--- Raw data Enclosed Below ---

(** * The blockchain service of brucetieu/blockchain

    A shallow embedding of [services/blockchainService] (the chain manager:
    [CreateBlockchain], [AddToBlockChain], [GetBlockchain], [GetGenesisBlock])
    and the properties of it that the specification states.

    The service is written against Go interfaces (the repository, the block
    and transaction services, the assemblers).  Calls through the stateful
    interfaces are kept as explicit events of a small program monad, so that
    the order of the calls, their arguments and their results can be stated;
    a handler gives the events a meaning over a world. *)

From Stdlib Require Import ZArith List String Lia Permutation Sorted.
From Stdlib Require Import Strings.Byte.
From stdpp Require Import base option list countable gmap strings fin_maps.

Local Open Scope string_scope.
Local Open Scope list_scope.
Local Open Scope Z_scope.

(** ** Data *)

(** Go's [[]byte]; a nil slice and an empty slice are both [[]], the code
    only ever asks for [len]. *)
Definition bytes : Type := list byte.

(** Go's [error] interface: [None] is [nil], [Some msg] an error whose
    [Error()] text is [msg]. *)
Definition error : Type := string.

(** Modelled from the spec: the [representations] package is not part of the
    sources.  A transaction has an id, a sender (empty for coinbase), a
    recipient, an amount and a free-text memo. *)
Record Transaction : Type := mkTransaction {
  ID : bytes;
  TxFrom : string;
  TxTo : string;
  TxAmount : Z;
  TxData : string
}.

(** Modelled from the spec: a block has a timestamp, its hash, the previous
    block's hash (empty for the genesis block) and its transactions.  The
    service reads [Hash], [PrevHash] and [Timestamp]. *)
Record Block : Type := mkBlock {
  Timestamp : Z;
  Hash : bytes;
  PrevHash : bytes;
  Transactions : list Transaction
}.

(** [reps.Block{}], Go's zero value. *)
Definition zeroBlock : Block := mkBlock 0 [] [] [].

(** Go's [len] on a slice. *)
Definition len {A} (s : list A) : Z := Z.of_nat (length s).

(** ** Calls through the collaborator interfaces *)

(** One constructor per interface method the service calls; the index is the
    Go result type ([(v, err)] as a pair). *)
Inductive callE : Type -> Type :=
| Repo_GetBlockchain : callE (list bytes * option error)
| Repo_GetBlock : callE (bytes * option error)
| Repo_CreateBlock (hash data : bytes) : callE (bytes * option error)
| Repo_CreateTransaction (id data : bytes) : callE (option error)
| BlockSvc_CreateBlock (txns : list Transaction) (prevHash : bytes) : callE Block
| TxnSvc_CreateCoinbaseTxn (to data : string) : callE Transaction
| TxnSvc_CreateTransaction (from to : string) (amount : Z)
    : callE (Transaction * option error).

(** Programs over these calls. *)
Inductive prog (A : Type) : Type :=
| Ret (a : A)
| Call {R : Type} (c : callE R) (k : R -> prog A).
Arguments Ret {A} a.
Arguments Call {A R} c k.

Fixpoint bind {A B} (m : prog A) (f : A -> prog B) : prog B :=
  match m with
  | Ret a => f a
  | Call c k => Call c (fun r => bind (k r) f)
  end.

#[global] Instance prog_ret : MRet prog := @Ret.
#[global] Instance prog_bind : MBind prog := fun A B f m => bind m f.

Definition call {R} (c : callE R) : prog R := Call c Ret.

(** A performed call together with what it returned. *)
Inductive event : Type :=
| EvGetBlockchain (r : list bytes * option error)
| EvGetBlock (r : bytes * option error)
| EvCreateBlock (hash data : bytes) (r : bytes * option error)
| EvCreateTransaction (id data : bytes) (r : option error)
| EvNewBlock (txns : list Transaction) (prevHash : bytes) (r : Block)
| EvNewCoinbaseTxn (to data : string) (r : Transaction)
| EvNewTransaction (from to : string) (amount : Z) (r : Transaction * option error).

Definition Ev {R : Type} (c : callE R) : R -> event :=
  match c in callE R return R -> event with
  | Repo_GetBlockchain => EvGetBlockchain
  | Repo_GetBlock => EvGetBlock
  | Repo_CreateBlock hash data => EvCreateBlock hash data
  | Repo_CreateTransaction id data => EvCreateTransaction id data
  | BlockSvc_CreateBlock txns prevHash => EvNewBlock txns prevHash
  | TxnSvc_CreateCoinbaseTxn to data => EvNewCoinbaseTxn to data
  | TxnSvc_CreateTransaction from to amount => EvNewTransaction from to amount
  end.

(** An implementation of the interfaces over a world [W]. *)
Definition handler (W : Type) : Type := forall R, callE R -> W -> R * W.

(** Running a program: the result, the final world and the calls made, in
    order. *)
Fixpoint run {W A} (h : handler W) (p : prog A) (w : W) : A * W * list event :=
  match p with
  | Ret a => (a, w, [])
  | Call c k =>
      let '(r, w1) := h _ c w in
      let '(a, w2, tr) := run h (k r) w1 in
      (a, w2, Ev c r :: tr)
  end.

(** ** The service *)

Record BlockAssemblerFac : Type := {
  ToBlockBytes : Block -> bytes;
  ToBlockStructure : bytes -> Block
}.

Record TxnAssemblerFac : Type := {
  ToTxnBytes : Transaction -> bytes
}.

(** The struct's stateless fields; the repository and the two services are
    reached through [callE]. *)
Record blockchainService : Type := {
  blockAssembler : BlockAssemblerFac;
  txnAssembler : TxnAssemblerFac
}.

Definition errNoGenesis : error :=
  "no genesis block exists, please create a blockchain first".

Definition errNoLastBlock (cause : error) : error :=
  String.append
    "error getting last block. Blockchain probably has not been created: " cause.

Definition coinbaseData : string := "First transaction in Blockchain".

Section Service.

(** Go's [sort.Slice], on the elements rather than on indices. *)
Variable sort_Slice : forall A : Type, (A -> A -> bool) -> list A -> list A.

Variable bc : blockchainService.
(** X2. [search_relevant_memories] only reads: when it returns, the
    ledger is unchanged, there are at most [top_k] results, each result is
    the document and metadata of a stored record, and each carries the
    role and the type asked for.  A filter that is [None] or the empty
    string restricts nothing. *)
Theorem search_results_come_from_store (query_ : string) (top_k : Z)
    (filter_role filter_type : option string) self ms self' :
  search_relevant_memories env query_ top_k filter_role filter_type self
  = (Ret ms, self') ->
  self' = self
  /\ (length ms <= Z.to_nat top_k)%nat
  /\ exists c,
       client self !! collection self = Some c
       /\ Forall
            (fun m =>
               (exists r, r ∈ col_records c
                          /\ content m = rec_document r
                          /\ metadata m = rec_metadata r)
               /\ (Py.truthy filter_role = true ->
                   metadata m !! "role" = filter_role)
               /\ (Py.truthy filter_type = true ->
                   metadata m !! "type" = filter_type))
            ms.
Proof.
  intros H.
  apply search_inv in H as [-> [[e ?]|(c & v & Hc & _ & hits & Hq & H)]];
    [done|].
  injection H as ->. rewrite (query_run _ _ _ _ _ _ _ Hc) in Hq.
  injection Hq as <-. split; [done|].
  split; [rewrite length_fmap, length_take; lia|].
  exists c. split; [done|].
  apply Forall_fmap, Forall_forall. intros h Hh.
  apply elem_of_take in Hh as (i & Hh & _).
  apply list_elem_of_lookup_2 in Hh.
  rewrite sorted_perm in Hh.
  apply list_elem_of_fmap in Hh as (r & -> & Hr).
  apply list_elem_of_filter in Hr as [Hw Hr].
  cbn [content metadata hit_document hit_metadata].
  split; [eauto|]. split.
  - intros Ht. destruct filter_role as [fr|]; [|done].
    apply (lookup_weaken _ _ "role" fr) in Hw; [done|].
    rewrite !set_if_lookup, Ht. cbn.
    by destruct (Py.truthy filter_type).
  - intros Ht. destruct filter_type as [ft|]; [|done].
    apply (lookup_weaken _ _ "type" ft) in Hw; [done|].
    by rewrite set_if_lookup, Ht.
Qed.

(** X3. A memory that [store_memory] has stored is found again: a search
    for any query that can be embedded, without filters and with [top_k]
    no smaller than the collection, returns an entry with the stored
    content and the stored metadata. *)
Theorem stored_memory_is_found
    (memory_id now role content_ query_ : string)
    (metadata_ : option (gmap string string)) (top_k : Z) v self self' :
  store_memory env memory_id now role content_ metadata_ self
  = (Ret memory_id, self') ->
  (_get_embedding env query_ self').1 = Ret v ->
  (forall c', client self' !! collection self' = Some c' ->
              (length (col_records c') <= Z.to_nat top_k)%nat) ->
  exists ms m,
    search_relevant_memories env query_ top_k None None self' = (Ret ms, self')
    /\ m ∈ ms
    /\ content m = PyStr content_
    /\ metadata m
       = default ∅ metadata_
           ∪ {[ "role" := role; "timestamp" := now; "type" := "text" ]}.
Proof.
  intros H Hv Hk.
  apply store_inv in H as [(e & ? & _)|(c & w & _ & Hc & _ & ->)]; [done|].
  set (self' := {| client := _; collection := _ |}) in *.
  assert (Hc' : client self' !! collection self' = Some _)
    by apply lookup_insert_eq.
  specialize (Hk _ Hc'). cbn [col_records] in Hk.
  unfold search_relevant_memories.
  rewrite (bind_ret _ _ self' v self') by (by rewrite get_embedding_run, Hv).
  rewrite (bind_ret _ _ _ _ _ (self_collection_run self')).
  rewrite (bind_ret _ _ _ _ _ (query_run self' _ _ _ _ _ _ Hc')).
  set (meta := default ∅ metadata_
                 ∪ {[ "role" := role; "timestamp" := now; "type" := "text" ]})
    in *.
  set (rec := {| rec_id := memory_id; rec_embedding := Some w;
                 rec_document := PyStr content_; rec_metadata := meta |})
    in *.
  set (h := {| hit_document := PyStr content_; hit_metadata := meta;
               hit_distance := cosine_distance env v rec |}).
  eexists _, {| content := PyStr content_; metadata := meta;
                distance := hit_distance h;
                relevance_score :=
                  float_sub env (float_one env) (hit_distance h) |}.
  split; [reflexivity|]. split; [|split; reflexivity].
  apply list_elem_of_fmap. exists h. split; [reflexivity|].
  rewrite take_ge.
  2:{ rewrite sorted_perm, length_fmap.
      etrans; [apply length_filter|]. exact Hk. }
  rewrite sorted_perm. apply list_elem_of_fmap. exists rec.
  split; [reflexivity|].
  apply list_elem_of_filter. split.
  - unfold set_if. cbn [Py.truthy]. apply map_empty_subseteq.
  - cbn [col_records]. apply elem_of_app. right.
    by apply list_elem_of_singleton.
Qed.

--- End of Enclosed Raw data ---

* What you have to do: Whenever a line includes the word "done", pull it out of the entries.

* Expected answer:
    [done|].
  injection Hq as <-. split; [done|].
  exists c. split; [done|].
  - intros Ht. destruct filter_role as [fr|]; [|done].
    apply (lookup_weaken _ _ "role" fr) in Hw; [done|].
  - intros Ht. destruct filter_type as [ft|]; [|done].
    apply (lookup_weaken _ _ "type" ft) in Hw; [done|].
  apply store_inv in H as [(e & ? & _)|(c & w & _ & Hc & _ & ->)]; [done|].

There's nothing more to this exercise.